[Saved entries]
Fixpoint bfs_enqueue_filter_loop (st : GameState) (fuel : nat)
    (toVisit : list Cell) (visited : gset Cell) (area : Z) : outcome Z :=
  match fuel with
  | O => OutOfFuel
  | S fuel' =>
    match toVisit with
    | [] => Ok area
    | current :: rest =>
      let qv := foldl (enqueue_if_new st) (rest, visited) (neighbours current) in
      bfs_enqueue_filter_loop st fuel' qv.1 qv.2 (area + 1)
    end
  end.

Definition reachableArea_enqueue_filter (st : GameState) (start : Cell)
  : outcome Z :=
  if passable st start
  then bfs_enqueue_filter_loop st (bfs_fuel st) [start] {[start]} 0
  else Ok 0.

(** For contrast: the tests moved to enqueue time while a cell is still
    marked visited only when it is dequeued, as in the source.  A cell can
    then enter the queue once from each of its neighbours. *)
Fixpoint bfs_mark_late_loop (st : GameState) (fuel : nat) (toVisit : list Cell)
    (visited : gset Cell) (area : Z) : outcome Z :=
  match fuel with
  | O => OutOfFuel
  | S fuel' =>
    match toVisit with
    | [] => Ok area
    | current :: rest =>
      let visited' := {[current]} ∪ visited in
      bfs_mark_late_loop st fuel'
        (rest ++ filter (λ n, passable st n = true ∧ n ∉ visited')
                        (neighbours current))
        visited' (area + 1)
    end
  end.

(** ** Loop invariants and selection predicates *)

(** What holds of the work queue and the visited set at every iteration of
    the loop started from [start]. *)
Definition bfs_inv (st : GameState) (start : Cell) (q : list Cell)
    (vis : gset Cell) : Prop :=
  (∀ c, c ∈ vis → reachable st start c) ∧
  (∀ c, c ∈ q → passable st c = true → reachable st start c) ∧
  (passable st start = true → start ∈ vis ∨ start ∈ q) ∧
  (∀ c d, c ∈ vis → passable st (vadd c (getDirectionVector d)) = true →
     vadd c (getDirectionVector d) ∈ vis ∨ vadd c (getDirectionVector d) ∈ q).

(** The same for the loop that filters at enqueue time. *)
Definition enq_inv (st : GameState) (start : Cell) (q : list Cell)
    (vis : gset Cell) : Prop :=
  (∀ c, c ∈ vis → reachable st start c) ∧
  (∀ c, c ∈ q → c ∈ vis) ∧
  start ∈ vis ∧
  (∀ c d, c ∈ vis →
     c ∈ q ∨ (passable st (vadd c (getDirectionVector d)) = true →
              vadd c (getDirectionVector d) ∈ vis)).

(** [d] is the direction of a candidate of [moves] whose score no candidate
    exceeds and no candidate placed before it attains. *)
Definition earliest_best (moves : list (Direction * Z)) (d : Direction) : Prop :=
  ∃ pre s post,
    moves = pre ++ (d, s) :: post ∧
    Forall (λ m, m.2 < s) pre ∧
    Forall (λ m, m.2 ≤ s) post.

(** ** [std::sort] on short ranges

    The sort the GNU C++ library runs on a range of at most 16 elements
    ([_S_threshold]): [__introsort_loop] does nothing on such a range and
    [__final_insertion_sort] is a single [__insertion_sort].  The candidate
    vectors of the client hold at most four elements. *)

(** [__unguarded_linear_insert]: [val] travels towards the front past every
    element it compares before; [before] is the part of the range in front
    of it, the nearest element first. *)
Fixpoint unguarded_linear_insert {A} (comp : A → A → bool) (val : A)
    (before : list A) : list A :=
  match before with
  | [] => [val]
  | next :: rest =>
      if comp val next then next :: unguarded_linear_insert comp val rest
      else val :: next :: rest
  end.

(** One iteration of the loop of [__insertion_sort]: [sorted] is the range
    in front of [*i], [val] the element at [i]. *)
Definition insertion_sort_step {A} (comp : A → A → bool) (sorted : list A)
    (val : A) : list A :=
  match sorted with
  | [] => [val]
  | first :: _ =>
      if comp val first then val :: sorted
      else reverse (unguarded_linear_insert comp val (reverse sorted))
  end.

(** [__insertion_sort]: the elements are taken from the front one after the
    other (the first alone is the initial sorted range). *)
Definition insertion_sort {A} (comp : A → A → bool) (l : list A) : list A :=
  foldl (insertion_sort_step comp) [] l.

(** ** Two more sorting procedures that meet the [std::sort] contract *)

(** Insertion that stops in front of the first element not strictly better:
    equivalent elements keep their order (a stable sort, which is also what
    the insertion sort of the usual library implementations yields on short
    ranges). *)
Fixpoint insert_stable {A} (comp : A → A → bool) (x : A) (l : list A) : list A :=
  match l with
  | [] => [x]
  | y :: l' => if comp y x then y :: insert_stable comp x l' else x :: y :: l'
  end.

## [WHAT YOU HAVE TO DO]
Each record is to be retyped exactly as written.

## [ANSWER]
Fixpoint bfs_enqueue_filter_loop (st : GameState) (fuel : nat)
    (toVisit : list Cell) (visited : gset Cell) (area : Z) : outcome Z :=
  match fuel with
  | O => OutOfFuel
  | S fuel' =>
    match toVisit with
    | [] => Ok area
    | current :: rest =>
      let qv := foldl (enqueue_if_new st) (rest, visited) (neighbours current) in
      bfs_enqueue_filter_loop st fuel' qv.1 qv.2 (area + 1)
    end
  end.

Definition reachableArea_enqueue_filter (st : GameState) (start : Cell)
  : outcome Z :=
  if passable st start
  then bfs_enqueue_filter_loop st (bfs_fuel st) [start] {[start]} 0
  else Ok 0.

(** For contrast: the tests moved to enqueue time while a cell is still
    marked visited only when it is dequeued, as in the source.  A cell can
    then enter the queue once from each of its neighbours. *)
Fixpoint bfs_mark_late_loop (st : GameState) (fuel : nat) (toVisit : list Cell)
    (visited : gset Cell) (area : Z) : outcome Z :=
  match fuel with
  | O => OutOfFuel
  | S fuel' =>
    match toVisit with
    | [] => Ok area
    | current :: rest =>
      let visited' := {[current]} ∪ visited in
      bfs_mark_late_loop st fuel'
        (rest ++ filter (λ n, passable st n = true ∧ n ∉ visited')
                        (neighbours current))
        visited' (area + 1)
    end
  end.

(** ** Loop invariants and selection predicates *)

(** What holds of the work queue and the visited set at every iteration of
    the loop started from [start]. *)
Definition bfs_inv (st : GameState) (start : Cell) (q : list Cell)
    (vis : gset Cell) : Prop :=
  (∀ c, c ∈ vis → reachable st start c) ∧
  (∀ c, c ∈ q → passable st c = true → reachable st start c) ∧
  (passable st start = true → start ∈ vis ∨ start ∈ q) ∧
  (∀ c d, c ∈ vis → passable st (vadd c (getDirectionVector d)) = true →
     vadd c (getDirectionVector d) ∈ vis ∨ vadd c (getDirectionVector d) ∈ q).

(** The same for the loop that filters at enqueue time. *)
Definition enq_inv (st : GameState) (start : Cell) (q : list Cell)
    (vis : gset Cell) : Prop :=
  (∀ c, c ∈ vis → reachable st start c) ∧
  (∀ c, c ∈ q → c ∈ vis) ∧
  start ∈ vis ∧
  (∀ c d, c ∈ vis →
     c ∈ q ∨ (passable st (vadd c (getDirectionVector d)) = true →
              vadd c (getDirectionVector d) ∈ vis)).

(** [d] is the direction of a candidate of [moves] whose score no candidate
    exceeds and no candidate placed before it attains. *)
Definition earliest_best (moves : list (Direction * Z)) (d : Direction) : Prop :=
  ∃ pre s post,
    moves = pre ++ (d, s) :: post ∧
    Forall (λ m, m.2 < s) pre ∧
    Forall (λ m, m.2 ≤ s) post.

(** ** [std::sort] on short ranges

    The sort the GNU C++ library runs on a range of at most 16 elements
    ([_S_threshold]): [__introsort_loop] does nothing on such a range and
    [__final_insertion_sort] is a single [__insertion_sort].  The candidate
    vectors of the client hold at most four elements. *)

(** [__unguarded_linear_insert]: [val] travels towards the front past every
    element it compares before; [before] is the part of the range in front
    of it, the nearest element first. *)
Fixpoint unguarded_linear_insert {A} (comp : A → A → bool) (val : A)
    (before : list A) : list A :=
  match before with
  | [] => [val]
  | next :: rest =>
      if comp val next then next :: unguarded_linear_insert comp val rest
      else val :: next :: rest
  end.

(** One iteration of the loop of [__insertion_sort]: [sorted] is the range
    in front of [*i], [val] the element at [i]. *)
Definition insertion_sort_step {A} (comp : A → A → bool) (sorted : list A)
    (val : A) : list A :=
  match sorted with
  | [] => [val]
  | first :: _ =>
      if comp val first then val :: sorted
      else reverse (unguarded_linear_insert comp val (reverse sorted))
  end.

(** [__insertion_sort]: the elements are taken from the front one after the
    other (the first alone is the initial sorted range). *)
Definition insertion_sort {A} (comp : A → A → bool) (l : list A) : list A :=
  foldl (insertion_sort_step comp) [] l.

(** ** Two more sorting procedures that meet the [std::sort] contract *)

(** Insertion that stops in front of the first element not strictly better:
    equivalent elements keep their order (a stable sort, which is also what
    the insertion sort of the usual library implementations yields on short
    ranges). *)
Fixpoint insert_stable {A} (comp : A → A → bool) (x : A) (l : list A) : list A :=
  match l with
  | [] => [x]
  | y :: l' => if comp y x then y :: insert_stable comp x l' else x :: y :: l'
  end.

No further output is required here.